WOW !! MUCH LOVE ! SO WORLD PEACE !
Fond bitcoin pour l'amélioration du site: 1memzGeKS7CB3ECNkzSn2qHwxU6NZoJ8o
  Dogecoin (tips/pourboires): DCLoo9Dd4qECqpMLurdgGnaoqbftj16Nvp


Home | Publier un mémoire | Une page au hasard

 > 

Le droit à la présomption d'innocence face au droit à l'information

( Télécharger le fichier original )
par Ouaogarin Roger SANKARA
Université Ouaga 2 - Master de recherche en Droit Privé Fondamental 2015
  

précédent sommaire suivant

Bitcoin is a swarm of cyber hornets serving the goddess of wisdom, feeding on the fire of truth, exponentially growing ever smarter, faster, and stronger behind a wall of encrypted energy
B. L'interdiction d'annoncer la culpabilité de façon tardive

L'interdiction d'annoncer la culpabilité de façon tardive se confond avec le droit à l'oubli, un autre droit de la personnalité consistant à maintenir le silence sur des faits dont le rappel peut être nuisible à son titulaire35(*). « Certaines juridictions civiles36(*) ont localement retenu la notion de droit à l'oubli dans l'intérêt de la personne, dès lors que ce rappel de faits passés ne répond à aucune nécessité d'ordre éthique, historique ou scientifique 37(*)», ont écrit Thomas Arendt et autres.

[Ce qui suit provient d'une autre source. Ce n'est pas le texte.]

Lemma detect_base_spec sel base pre cs ds rest n :
  prefix_text sel base pre cs -> Forall2 (is_digit_in base) cs ds -> cs <> [] ->
  Z.of_nat (length (pre ++ cs)) <= n ->
  detect_base sel (cur_at (pre ++ cs ++ rest) n)
  = Some (base, cur_at (cs ++ rest) (n - Z.of_nat (length pre))).
Proof.
  intros Hp Hcs Hne Hn. rewrite length_app in Hn.
  destruct Hp as [base cs Hb|x cs Hx|cs|c cs Hc]; cbn [app length detect_base] in *.
  - destruct base; try done; cbn [detect_base]; by rewrite Z.sub_0_r.
  - rewrite consume_if_equals_cons by lia. change (to_lower (chr "0") =? chr "0") with true.
    cbn [mbind option_bind]. rewrite consume_if_equals_cons by lia.
    replace (to_lower x =? chr "x") with true by (by destruct Hx as [-> | ->]).
    cbn [mbind option_bind]. do 3 f_equal. lia.
  - rewrite consume_if_equals_cons by lia. change (to_lower (chr "0") =? chr "0") with true.
    cbn [mbind option_bind]. destruct Hcs as [|c d cs ds Hc Hcs]; [done|].
    cbn [app length] in *. rewrite consume_if_equals_cons by lia.
    destruct (digit_facts _ _ _ Hc ltac:(done)) as (_ & _ & _ & _ & Hx).
    rewrite (proj2 (Z.eqb_neq _ _) (Hx eq_refl)). done.
  - rewrite consume_if_equals_cons by (simpl in *; lia).
    inversion Hcs as [|? d ? ds' Hd]; subst.
    assert (Hl : to_lower c <> chr "0").
    { intros Hl. apply Hc. destruct Hd as [Hr _].
      assert (Ht : implb (to_lower c =? chr "0") (c =? chr "0") = true)
        by (check_all_below 256%nat c; [by vm_compute | exact Hr]).
      rewrite Hl, Z.eqb_refl in Ht. by apply Z.eqb_eq. }
    rewrite (proj2 (Z.eqb_neq _ _) Hl). cbn [mbind option_bind]. by rewrite Z.sub_0_r.
Qed.

Lemma u64_opp_s64 v : u64 (- s64 v) = u64 (- v).
Proof.
  unfold swrap. cbv zeta. unfold wrap. case_if.
  - rewrite <- (Z.sub_0_l (v mod _)). by rewrite Zminus_mod_idemp_r.
  - replace (- (v mod 2 ^ 64 - 2 ^ 64)) with (2 ^ 64 - v mod 2 ^ 64) by lia.
    rewrite Zminus_mod_idemp_r. replace (2 ^ 64 - v) with (- v + 1 * 2 ^ 64) by lia.
    by rewrite Z_mod_plus_full.
Qed.

(** The result for a number of magnitude [v]: clamped to 64 bits, then
    negated modulo [2^64]. *)
Definition clamped (neg : bool) (v : Z) : Z :=
  let m := Z.min v (2 ^ 64 - 1) in u64 (if neg then - m else m).

Section Number.
Context (ws : list Z) (neg : bool) (sign : list Z) (sel base : uacpi_base).
Context (pre cs ds rest : list Z) (n : Z).
Context (Hws : Forall (fun s => is_char s CHAR_TYPE_SPACE = true) ws).
Context (Hsign : sign_text neg sign) (Hpre : prefix_text sel base pre cs).
Context (Hcs : Forall2 (is_digit_in base) cs ds) (Hne : cs <> []).
Let used := Z.of_nat (length (ws ++ sign ++ pre ++ cs)).
Context (Hstop : digits_stop base rest (n - used)).

Lemma number_start c :
  head (pre ++ cs) = Some c ->
  (skip_space (S (length (ws ++ sign ++ pre ++ cs ++ rest)))
    (cur_at (ws ++ sign ++ pre ++ cs ++ rest) n) ≫= fun cur =>
   consume_if_equals (chr "-") cur ≫= fun '(negative, cur) =>
   (if (negative : bool) then Some cur
    else consume_if_equals (chr "+") cur ≫= fun '(_, cur) => Some cur) ≫= fun cur =>
   Some (negative, cur))
  = Some (neg, cur_at (pre ++ cs ++ rest) (n - Z.of_nat (length (ws ++ sign)))).
Proof.
  intros Hh. destruct (number_head _ _ _ _ _ _ Hpre Hcs Hh) as (Hsp & Hm & Hpl).
  assert (Hn : used <= n) by (destruct Hstop as [?|[? _]]; lia).
  unfold used in Hn. rewrite !length_app in Hn.
  assert (Hl : (0 < length cs)%nat) by (destruct cs; [done | simpl; lia]).
  destruct (pre ++ cs) as [|c' num] eqn:Hnum; [done|]. injection Hh as ->.
  rewrite (app_assoc pre), Hnum. clear Hnum. cbn [app].
  unfold sign_text in Hsign. destruct neg; [subst sign | destruct Hsign; subst sign];
    cbn [app length] in *;
    rewrite skip_space_spec by (try done; rewrite ?length_app; simpl; lia);
    cbn [mbind option_bind]; rewrite consume_if_equals_cons by lia.
  - change (to_lower (chr "-") =? chr "-") with true. cbn [mbind option_bind].
    rewrite length_app. simpl. do 3 f_equal. lia.
  - rewrite (proj2 (Z.eqb_neq _ _) Hm). cbn [mbind option_bind].
    rewrite consume_if_equals_cons by lia. rewrite (proj2 (Z.eqb_neq _ _) Hpl).
    cbn [mbind option_bind]. by rewrite app_nil_r.
  - change (to_lower (chr "+") =? chr "-") with false. cbn [mbind option_bind].
    rewrite consume_if_equals_cons by lia. change (to_lower (chr "+") =? chr "+") with true.
    cbn [mbind option_bind]. rewrite length_app. simpl. do 3 f_equal. lia.
Qed.

Lemma number_run :
  uacpi_string_to_integer (ws ++ sign ++ pre ++ cs ++ rest) n sel =
  ('(value, c, cur) ← digits_loop (S (length (ws ++ sign ++ pre ++ cs ++ rest))) base 0 0
      (cur_at (cs ++ rest) (n - Z.of_nat (length (ws ++ sign ++ pre))));
   Some (if (cur.2 =? 0) || (c =? 0) then UACPI_STATUS_OK else UACPI_STATUS_INVALID_ARGUMENT,
         if neg then u64 (- s64 value) else value)).
Proof.
  assert (Hn : used <= n) by (destruct Hstop as [?|[? _]]; lia).
  unfold used in Hn. rewrite !length_app in Hn.
  assert (exists c, head (pre ++ cs) = Some c) as [c Hc].
  { destruct pre; [|by eexists]. destruct cs; [done | by eexists]. }
  pose proof (number_start c Hc) as Hs. unfold uacpi_string_to_integer. cbv zeta.
  change (ws ++ sign ++ pre ++ cs ++ rest, n) with (cur_at (ws ++ sign ++ pre ++ cs ++ rest) n).
  destruct (skip_space _ _) as [cur|]; [|done]. cbn [mbind option_bind] in *.
  destruct (consume_if_equals (chr "-") cur) as [[negative cur']|]; [|done].
  cbn [mbind option_bind] in *.
  destruct (if negative then _ else _) as [cur''|]; [|done]. cbn [mbind option_bind] in *.
  injection Hs as -> ->.
  rewrite (detect_base_spec sel base pre cs ds) by (try done; rewrite !length_app in *; lia).
  cbn [mbind option_bind]. do 3 f_equal. rewrite !length_app. lia.
Qed.

Lemma number_stop :
  digits_stop base rest (n - Z.of_nat (length (ws ++ sign ++ pre)) - Z.of_nat (length cs)).
Proof.
  replace (n - _ - _) with (n - used); [done|]. unfold used. rewrite !length_app. lia.
Qed.

Lemma horner_nonneg : 0 <= horner (base_num base) 0 ds.
Proof.
  pose proof (prefix_base _ _ _ _ Hpre) as Hb. pose proof (base_num_range _ Hb).
  apply horner_mono; [lia | done | by eapply digits_nonneg].
Qed.

Lemma number_value :
  exists status, uacpi_string_to_integer (ws ++ sign ++ pre ++ cs ++ rest) n sel
      = Some (status, clamped neg (horner (base_num base) 0 ds)) /\
    (horner (base_num base) 0 ds < 2 ^ 64 ->
       status = if digits_done rest (n - used) then UACPI_STATUS_OK
                else UACPI_STATUS_INVALID_ARGUMENT).
Proof.
  pose proof (prefix_base _ _ _ _ Hpre) as Hb. pose proof number_stop as Hst.
  pose proof horner_nonneg as H0. rewrite number_run.
  assert (Hf : (length cs < S (length (ws ++ sign ++ pre ++ cs ++ rest)))%nat)
    by (rewrite !length_app; lia).
  unfold clamped. cbv zeta.
  destruct (Z.lt_ge_cases (horner (base_num base) 0 ds) (2 ^ 64)) as [Hlt|Hge].
  - edestruct digits_loop_value as (c & cur & -> & Hd); [done | exact Hcs | done | done | exact Hf | exact Hst |].
    cbn [mbind option_bind]. eexists. split.
    + f_equal. f_equal. rewrite Z.min_l by lia. destruct neg; [apply u64_opp_s64|].
      by rewrite u64_small by lia.
    + intros _. rewrite Hd. unfold used. rewrite !length_app, !Nat2Z.inj_add.
      by rewrite !Z.sub_add_distr.
  - edestruct digits_loop_overflow as (c & cur & ->); [done | exact Hcs | lia | done | exact Hf | |].
    { unfold digits_stop in Hst. destruct Hst as [?|[? _]]; lia. }
    cbn [mbind option_bind]. eexists. split; [|lia].
    f_equal. f_equal. rewrite Z.min_r by lia. by destruct neg.
Qed.
End Number.

(** [uacpi_string_to_integer] reads optional spaces, a sign, the prefix
    that selects the base, and the digits: the result is their value, negated
    modulo 2^64 after a minus sign.  A value over 64 bits is clamped to
    2^64 - 1, so after a minus sign it reads as 1.  The status is OK when the
    text ends at the digits, at a NUL, or after exactly one more character,
    whatever it is. *)
Theorem string_to_integer_spec ws neg sign sel base pre cs ds rest (n : Z) :
  Forall (fun s => is_char s CHAR_TYPE_SPACE = true) ws ->
  sign_text neg sign -> prefix_text sel base pre cs ->
  Forall2 (is_digit_in base) cs ds -> cs <> [] ->
  let left := n - Z.of_nat (length (ws ++ sign ++ pre ++ cs)) in
  digits_stop base rest left ->
  exists status, uacpi_string_to_integer (ws ++ sign ++ pre ++ cs ++ rest) n sel
      = Some (status, clamped neg (horner (base_num base) 0 ds)) /\
    (horner (base_num base) 0 ds < 2 ^ 64 ->
       status = if (left <=? 1) || (char_at rest 0 =? 0) then UACPI_STATUS_OK
                else UACPI_STATUS_INVALID_ARGUMENT).
Proof. intros Hws Hsign Hpre Hcs Hne left Hstop. by apply number_value. Qed.

(** One character of garbage after the digits is accepted. *)
Lemma string_to_integer_spec_witness :
  exists status, uacpi_string_to_integer (cstr " " ++ cstr "-" ++ cstr "0x" ++ cstr "1f" ++ cstr "z") 7
      UACPI_BASE_AUTO = Some (status, clamped true 31) /\
    (31 < 2 ^ 64 -> status = UACPI_STATUS_OK).
Proof.
  apply (string_to_integer_spec (cstr " ") true (cstr "-") UACPI_BASE_AUTO UACPI_BASE_HEX
    (cstr "0x") (cstr "1f") [1; 15] (cstr "z") 7).
  - repeat constructor.
  - reflexivity.
  - constructor. by left.
  - change (cstr "1f") with [49; 102].
    do 2 (constructor; [split; [lia | reflexivity]|]). constructor.
  - discriminate.
  - right. split; [cbn; lia|]. exists (chr "z"), []. split; reflexivity.
Defined.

Le rappel des faits de culpabilité, après l'écoulement d'un certain temps, est préjudiciable à l'individu qui a intérêt à ce que son innocence soit maintenue. Ainsi, même si la culpabilité avait été prononcée par une juridiction, après un certain délai elle ne peut plus être rappelée. Le journaliste se trouve face au droit à l'oubli légitime de la personne antérieurement poursuivie, voire condamnée.

Comme on le voit, l'oubli est un élément protecteur de la présomption d'innocence (1). Pour d'aucuns, le droit à l'oubli peut être source d'impunité. Ce qui a motivé une tentative non aboutie de sa levée (2).

1. L'oubli protecteur de l'innocence

L'oubli a essentiellement deux fonctions. Soit, il manifeste la clémence de la société à l'endroit d'un de ses membres. On parle d'oubli rédemption. Soit, il sanctionne le défaut de célérité ou la négligence dans l'exercice d'un droit. Il s'agit de l'oubli prescription ou sanction.

En matière criminelle, la grâce, l'amnistie, la réhabilitation38(*) et même l'exécution de la peine donnent droit à l'oubli. Les faits ayant fait l'objet de grâce, d'amnistie et de réhabilitation ne devraient pas figurer aux bulletins n°2 et 3 du casier judiciaire39(*). On parle d'oubli-rédemption.

Les personnes condamnées par la justice et graciées, amnistiées ou réhabilitées ont droit à ce que les faits ne soient pas rappelés. Selon la fiction juridique, elles n'ont rien commis et sont innocentes. Un rappel des faits peut s'analyser comme une déclaration tardive de la culpabilité. Lorsqu'elles ne bénéficiaient pas de grâce, d'amnistie ou de réhabilitation, leur culpabilité était sans équivoque, mais tel n'est plus le cas.

La loi donne une protection à la personne innocentée suite à une révision40(*) de son procès sous la forme d'un droit à l'oubli. Selon l'article 620 du CPP, elle peut demander des dommages intérêts payés par l'Etat. L'action peut être introduite par les héritiers en cas de décès du condamné innocenté. En outre, le condamné innocenté peut obtenir l'affichage de la décision dans la ville de la juridiction qui a statué, l'insertion de la décision au Journal officiel et la publication de ses extraits dans un journal choisi par la juridiction.

Selon l'article 90 du Code de procédure pénale, le bénéficiaire du non-lieu41(*) peut agir par le biais de la dénonciation calomnieuse ou demander des dommages intérêts au civil ou au pénal. Lorsque le prévenu innocenté choisit la voie pénale, il doit introduire son action par citation devant la chambre correctionnelle du TGI, dans les trois mois du jour où l'ordonnance est devenue définitive. S'il triomphe, il pourra obtenir la publication intégrale ou partielle du jugement dans un ou plusieurs journaux.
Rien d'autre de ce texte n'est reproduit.